Fork overview, and thoughts to improve basis for chance of upstreaming #1

mara004 · 2023-11-11T16:03:35Z

See below for an overview of this fork. Note, this writeup is a non-exhaustive work in progress.

This information may be valuable for working towards a basis that could be merged back into upstream at some point, though this seems fairly hypothetical for the near term, given time constraints, and mismatched design intents (e.g. relating to backwards compatibility).

However, this fork of ctypesgen may be a good starting point for any active future development, with a significantly overhauled code base that should be nicer to work with.

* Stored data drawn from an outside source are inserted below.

(** What an accepted session cookie implies. *)
Lemma run_validateLoginSession_inr {E : Env} realm token w u w' :
  run (validateLoginSession realm token) w = (inr (Some u), w') ->
  exists s, s ∈ rows TLoginSession w /\ ls_tokenHash s = sha256 token /\
    ls_realmId s = realm_id realm /\ w_now w <= ls_expiresAt s /\
    u ∈ rows TUser w /\ user_id u = ls_userId s /\ user_enabled u = true /\
    (realm_mfaRequired realm = true ->
      acrStrength (Some ACR_MFA) <= acrStrength (ls_satisfiedAcr s) \/
      exists r, r ∈ rows TStepUpRecord w /\ su_sessionId r = ls_id s /\ w_now w < su_expiresAt r /\
        acrStrength (Some ACR_MFA) <= acrStrength (Some (su_acrLevel r))).
Proof.
  unfold validateLoginSession. intros Hr. apply run_bind_inr in Hr as (st & w1 & Hq & Hr). run_stmt_inv Hq.
  unfold login_session_of in Hq. destruct (List.find (fun s => ls_tokenHash s === _) _) as [s|] eqn:Hs; subst st; [|done].
  apply find_elem in Hs as [Hin Hh%bool_decide_eq_true].
  apply run_bind_inr in Hr as (now & w1 & Hn & Hr). run_stmt_inv Hn.
  destruct (bool_decide_reflect (ls_realmId s = realm_id realm)); [|done]. simpl orb in Hr.
  destruct (Z.ltb_spec (ls_expiresAt s) (w_now w)); [done|].
  destruct (List.find (fun u => user_id u === _) _) as [u'|] eqn:Hu; [|done].
  apply find_elem in Hu as [Huin Huid%bool_decide_eq_true].
  destruct (user_enabled u') eqn:Hen; [|done]. simpl negb in Hr. cbv iota in Hr.
  apply run_bind_inr in Hr as (ok & w1 & Hok & Hr). destruct ok; [|done]. injection Hr as <- <-.
  exists s. do 7 (split; [done|]). intros Hm. rewrite Hm in Hok. by apply run_sessionSatisfiesMfa in Hok as [_ Hok].
Qed.

(** C24. In a realm that requires a second factor, a browser session counts only with
    one: the user of an SSO session is accepted only for an unexpired session of this
    realm, for an enabled account, and, where the realm requires MFA, when the session
    was established at the MFA level or raised to it by an unexpired step-up. *)
Theorem validateLoginSession_sound {E : Env} realm token w u w' :
  run (validateLoginSession realm token) w = (inr (Some u), w') ->
  exists s, s ∈ rows TLoginSession w /\ ls_tokenHash s = sha256 token /\
    ls_realmId s = realm_id realm /\ w_now w <= ls_expiresAt s /\
    u ∈ rows TUser w /\ user_id u = ls_userId s /\ user_enabled u = true /\
    (realm_mfaRequired realm = true ->
      acrStrength (Some ACR_MFA) <= acrStrength (ls_satisfiedAcr s) \/
      exists r, r ∈ rows TStepUpRecord w /\ su_sessionId r = ls_id s /\ w_now w < su_expiresAt r /\
        acrStrength (Some ACR_MFA) <= acrStrength (Some (su_acrLevel r))).
Proof. apply run_validateLoginSession_inr. Qed.

(** The login form accepts a name and a password only for an account of this realm
    that is not locked out: an enabled local account whose password fits its hash,
    by Argon2 or by the algorithm it was imported with, or one that an enabled LDAP
    directory of the realm vouches for. *)
Theorem validateCredentials_sound {E : Env} realm username password ip w u w' :
  run (validateCredentials realm username password ip) w = (inr u, w') ->
  (u ∈ rows TUser w /\ user_realmId u = realm_id realm /\ user_username u = username /\
   user_enabled u = true /\
   (realm_bruteForceEnabled realm = true -> forall t, user_lockedUntil u = Some t -> t <= w_now w) /\
   (if truthy (user_federationLink u) then ldap_accepts (realm_id realm) username password w
    else password_fits u password)) \/
  (List.find (by_username realm username) (rows TUser w) = None /\
   ldap_accepts (realm_id realm) username password w).
Proof.
  unfold validateCredentials. intros Hr. apply run_bind_inr in Hr as (o & w1 & Hf & Hr). run_stmt_inv Hf.
  destruct o as [user|]; symmetry in Hf.
  - left. apply find_elem in Hf as [Hin Hby]. apply andb_true_iff in Hby as [Hrealm%bool_decide_eq_true Hname%bool_decide_eq_true].
    destruct (truthy (user_federationLink user)) eqn:Hfed.
    + destruct (user_enabled user) eqn:Hen; [|done]. simpl negb in Hr. cbv iota in Hr.
      apply run_bind_inr in Hr as ([] & w1 & Hl & Hr). apply run_refuse_locked in Hl as [-> Hl].
      apply run_bind_inr in Hr as (res & w1 & Ha & Hr). destruct res as [uid|].
      * apply run_authenticateViaFederation in Ha as [Ha _]. apply run_bind_inr in Hr as ([] & w2 & _ & Hr).
        injection Hr as <- _. by rewrite Hfed.
      * by apply run_bind_inr in Hr as (x & w2 & _ & Hr).
    + destruct (user_enabled user) eqn:Hen; [|done]. simpl andb in Hr.
      destruct (truthy (user_passwordHash user)) eqn:Hh; [|done].
      apply run_bind_inr in Hr as ([] & w1 & Hl & Hr). apply run_refuse_locked in Hl as [-> Hl].
      apply run_bind_inr in Hr as (v & w1 & Hv & Hr). apply truthy_true in Hh as (hash & Hh & _).
      rewrite Hh in Hv. simpl default in Hv. destruct v; simpl negb in Hr; cbv iota in Hr.
      * apply run_valid_local_password in Hv; [|done]. apply run_bind_inr in Hr as ([] & w2 & _ & Hr).
        injection Hr as <- _. by rewrite Hfed.
      * by apply run_bind_inr in Hr as (x & w2 & _ & Hr).
  - right. split; [done|]. apply run_bind_inr in Hr as (res & w1 & Ha & Hr). destruct res as [uid|]; [|done].
    by apply run_authenticateViaFederation in Ha as [Ha _].
Qed.

(** ** Witnesses *)

Definition mfa_realm : Realm :=
  mkRealm "realm-1" "acme" (Some "Acme") 300 1800 2592000 8 true true true false 0
    true 3 900 600 0 true true 300 3 true "log" 6 300 5 3600
    2 true true 60 1000 60 1000 100 2000 true 3600 true true
    0 true false [] false true None None false true 30 None
    false 50 80 None (Some 587) None None None false "smtp" None.
Definition sso_row : LoginSession :=
  mkLoginSession "ls-1" "user-1" "realm-1" (to_hex "cookie-1") None None (Some ACR_PASSWORD) ["pwd"]
    990000000 1001800000.
Definition sso_world : World :=
  with_rows TStepUpRecord [mkStepUpRecord "ls-1" ACR_MFA 995000000 1000900000]
    (with_rows TLoginSession [sso_row] world1).

Example validateLoginSession_sound_witness :
  exists u w', run (validateLoginSession (E:=test_env) mfa_realm "cookie-1") sso_world = (inr (Some u), w') /\
    user_enabled u = true.
Proof.
  exists user0, sso_world.
  assert (H : run (validateLoginSession (E:=test_env) mfa_realm "cookie-1") sso_world = (inr (Some user0), sso_world))
    by (vm_compute; reflexivity).
  split; [exact H|].
  destruct (validateLoginSession_sound (E:=test_env) _ _ _ _ _ H) as (s & _ & _ & _ & _ & _ & _ & Hen & _). exact Hen.
Defined.

Example validateCredentials_sound_witness :
  exists u w', run (validateCredentials (E:=test_env) realm0 "alice" "Secret123" None) world1 = (inr u, w') /\
    u ∈ rows TUser world1 /\ user_enabled u = true.
Proof.
  destruct (ends_ok_run (validateCredentials (E:=test_env) realm0 "alice" "Secret123" None) world1) as (u & w' & H);
    [reflexivity|].
  exists u, w'. split; [exact H|].
  destruct (validateCredentials_sound (E:=test_env) _ _ _ _ _ _ _ H) as [(H1 & _ & _ & H2 & _)|[Hf _]];
    [by split | discriminate Hf].
Defined.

Selection of improvements from this fork

Removal of bloated old string classes that scream technical debt.
Enforcement of explicit string encoding/decoding. (We might want to add back implicit string handling as opt-in in the future, see below.)
Note, the old string classes are incompatible with some python releases of the 3.7/3.8 branches.
See also Incompatibility with python 3.8.1 pypdfium2#76, String seems incorrect ctypesgen/ctypesgen#77, bpo-16575: Add checks for unions passed by value to functions. python/cpython#16799, Make string auto-conversion optional & use leaner strings classes ctypesgen/ctypesgen#177
Bloated old library loader replaced with new lean library loader that is more explicit/controllable.
See also Are library loader classes actually necessary? ctypesgen/ctypesgen#176, and 569dc4b for some oversights/peculiarities in the old library loader.
Resolve . to the module directory, not the caller's CWD. Don't add compile libdirs to runtime.
Preventing the assignment of invalid/non-existent struct fields by correction of __slots__ declaration. This fix should be fairly easy for upstream to pick. See also Correct definition of __slots__ on structs (must be defined in class body) ctypesgen/ctypesgen#183
Implemented relative imports with --link-modules, and library handle sharing with --no-embed-preamble, Removed incorrect POINTER override. This properly fixes Recognize structs from common header files in different wrapper modules ctypesgen/ctypesgen#86 (shared headers), and allows to divide bindings to a library in multiple outputs (e.g. translate each header to a separate python file).
More powerful/flexible means of control over symbol inclusion via --symbol-rules.
Pre-processor auto-detection and significant improvements to call style (see 7559e81).
Removed questionable UNCHECKED wrapper from preamble.
Do not bypass c_void_p -> int auto-conversion (see Readme or commit for background).
Propagate exception if no output members were found. (Previously would have been a warning, but the if-check was defunct.)
New style-related printer options that allow to disable symbol if-guards¹ and macro guards.
Proper newline concept for the python printer, see a538742.
Free library handles after use, to allow for in-session deletion of DLLs. This allows to activate a formerly skipped test case on Windows.
Internal code cleanups and test suite improvements.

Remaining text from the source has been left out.